#### Working data
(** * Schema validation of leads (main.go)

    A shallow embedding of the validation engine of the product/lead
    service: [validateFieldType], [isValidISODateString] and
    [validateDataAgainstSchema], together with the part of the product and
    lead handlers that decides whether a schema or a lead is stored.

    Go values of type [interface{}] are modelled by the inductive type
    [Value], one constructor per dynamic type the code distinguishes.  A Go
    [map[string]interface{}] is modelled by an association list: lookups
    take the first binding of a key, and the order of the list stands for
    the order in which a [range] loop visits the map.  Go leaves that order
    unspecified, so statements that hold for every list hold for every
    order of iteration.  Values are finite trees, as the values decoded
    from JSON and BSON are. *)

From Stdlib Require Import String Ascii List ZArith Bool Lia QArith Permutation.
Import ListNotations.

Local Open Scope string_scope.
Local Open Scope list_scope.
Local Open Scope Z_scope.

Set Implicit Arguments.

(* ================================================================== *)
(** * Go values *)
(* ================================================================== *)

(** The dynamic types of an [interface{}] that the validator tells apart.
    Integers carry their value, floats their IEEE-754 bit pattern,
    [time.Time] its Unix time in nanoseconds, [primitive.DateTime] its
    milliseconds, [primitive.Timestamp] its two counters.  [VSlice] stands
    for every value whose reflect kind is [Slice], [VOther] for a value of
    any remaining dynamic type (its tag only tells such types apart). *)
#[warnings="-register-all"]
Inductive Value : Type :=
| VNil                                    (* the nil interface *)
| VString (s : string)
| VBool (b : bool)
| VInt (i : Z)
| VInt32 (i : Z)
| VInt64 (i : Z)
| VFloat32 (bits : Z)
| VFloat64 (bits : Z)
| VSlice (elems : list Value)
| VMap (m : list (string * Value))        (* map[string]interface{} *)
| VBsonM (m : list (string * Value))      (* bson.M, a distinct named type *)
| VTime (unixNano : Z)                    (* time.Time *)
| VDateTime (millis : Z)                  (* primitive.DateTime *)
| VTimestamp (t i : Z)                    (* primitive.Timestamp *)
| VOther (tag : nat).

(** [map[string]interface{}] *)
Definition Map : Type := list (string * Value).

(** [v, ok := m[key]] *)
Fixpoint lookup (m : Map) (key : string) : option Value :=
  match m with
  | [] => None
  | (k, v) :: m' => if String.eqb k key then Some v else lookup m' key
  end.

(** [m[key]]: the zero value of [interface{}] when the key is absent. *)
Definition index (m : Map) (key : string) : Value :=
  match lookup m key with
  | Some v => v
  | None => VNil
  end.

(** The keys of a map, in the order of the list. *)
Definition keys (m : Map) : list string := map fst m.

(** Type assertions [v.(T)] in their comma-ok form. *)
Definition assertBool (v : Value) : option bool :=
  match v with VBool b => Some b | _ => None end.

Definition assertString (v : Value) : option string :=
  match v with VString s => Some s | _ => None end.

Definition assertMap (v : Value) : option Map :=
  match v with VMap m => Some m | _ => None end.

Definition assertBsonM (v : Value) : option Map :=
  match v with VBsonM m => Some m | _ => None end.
########
#### Working data
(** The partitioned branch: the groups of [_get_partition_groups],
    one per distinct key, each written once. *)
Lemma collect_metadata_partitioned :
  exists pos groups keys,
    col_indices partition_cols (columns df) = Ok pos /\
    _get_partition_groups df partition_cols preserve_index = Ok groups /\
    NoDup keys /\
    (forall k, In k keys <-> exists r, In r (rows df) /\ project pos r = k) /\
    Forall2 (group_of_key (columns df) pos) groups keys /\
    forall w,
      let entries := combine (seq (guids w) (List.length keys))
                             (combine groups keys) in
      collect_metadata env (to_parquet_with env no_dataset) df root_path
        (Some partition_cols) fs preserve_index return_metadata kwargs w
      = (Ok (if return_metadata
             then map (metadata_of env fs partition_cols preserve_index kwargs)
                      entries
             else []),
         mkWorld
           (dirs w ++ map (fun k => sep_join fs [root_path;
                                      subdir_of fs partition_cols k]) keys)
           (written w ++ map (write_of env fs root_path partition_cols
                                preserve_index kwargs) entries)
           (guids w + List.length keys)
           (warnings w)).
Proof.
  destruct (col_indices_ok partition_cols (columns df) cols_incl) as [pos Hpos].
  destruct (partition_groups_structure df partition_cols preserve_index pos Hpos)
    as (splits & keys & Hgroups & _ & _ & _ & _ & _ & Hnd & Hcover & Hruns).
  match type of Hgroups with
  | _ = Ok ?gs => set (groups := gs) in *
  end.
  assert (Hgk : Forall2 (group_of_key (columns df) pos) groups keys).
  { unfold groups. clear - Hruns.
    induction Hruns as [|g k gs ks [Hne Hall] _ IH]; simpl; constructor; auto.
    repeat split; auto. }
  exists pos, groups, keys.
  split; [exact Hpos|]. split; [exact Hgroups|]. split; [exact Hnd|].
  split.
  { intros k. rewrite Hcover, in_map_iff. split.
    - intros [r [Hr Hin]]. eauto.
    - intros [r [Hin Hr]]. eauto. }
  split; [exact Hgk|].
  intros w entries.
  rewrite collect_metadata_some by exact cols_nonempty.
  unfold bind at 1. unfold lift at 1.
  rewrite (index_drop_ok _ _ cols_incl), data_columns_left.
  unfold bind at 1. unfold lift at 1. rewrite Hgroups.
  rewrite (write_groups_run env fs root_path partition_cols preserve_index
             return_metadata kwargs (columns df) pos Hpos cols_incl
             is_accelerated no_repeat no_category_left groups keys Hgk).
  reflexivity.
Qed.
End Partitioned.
########
What this task involves — Which lines of the listing include the string "VBool"? Pull them out.

Result —
| VBool (b : bool)
  match v with VBool b => Some b | _ => None end.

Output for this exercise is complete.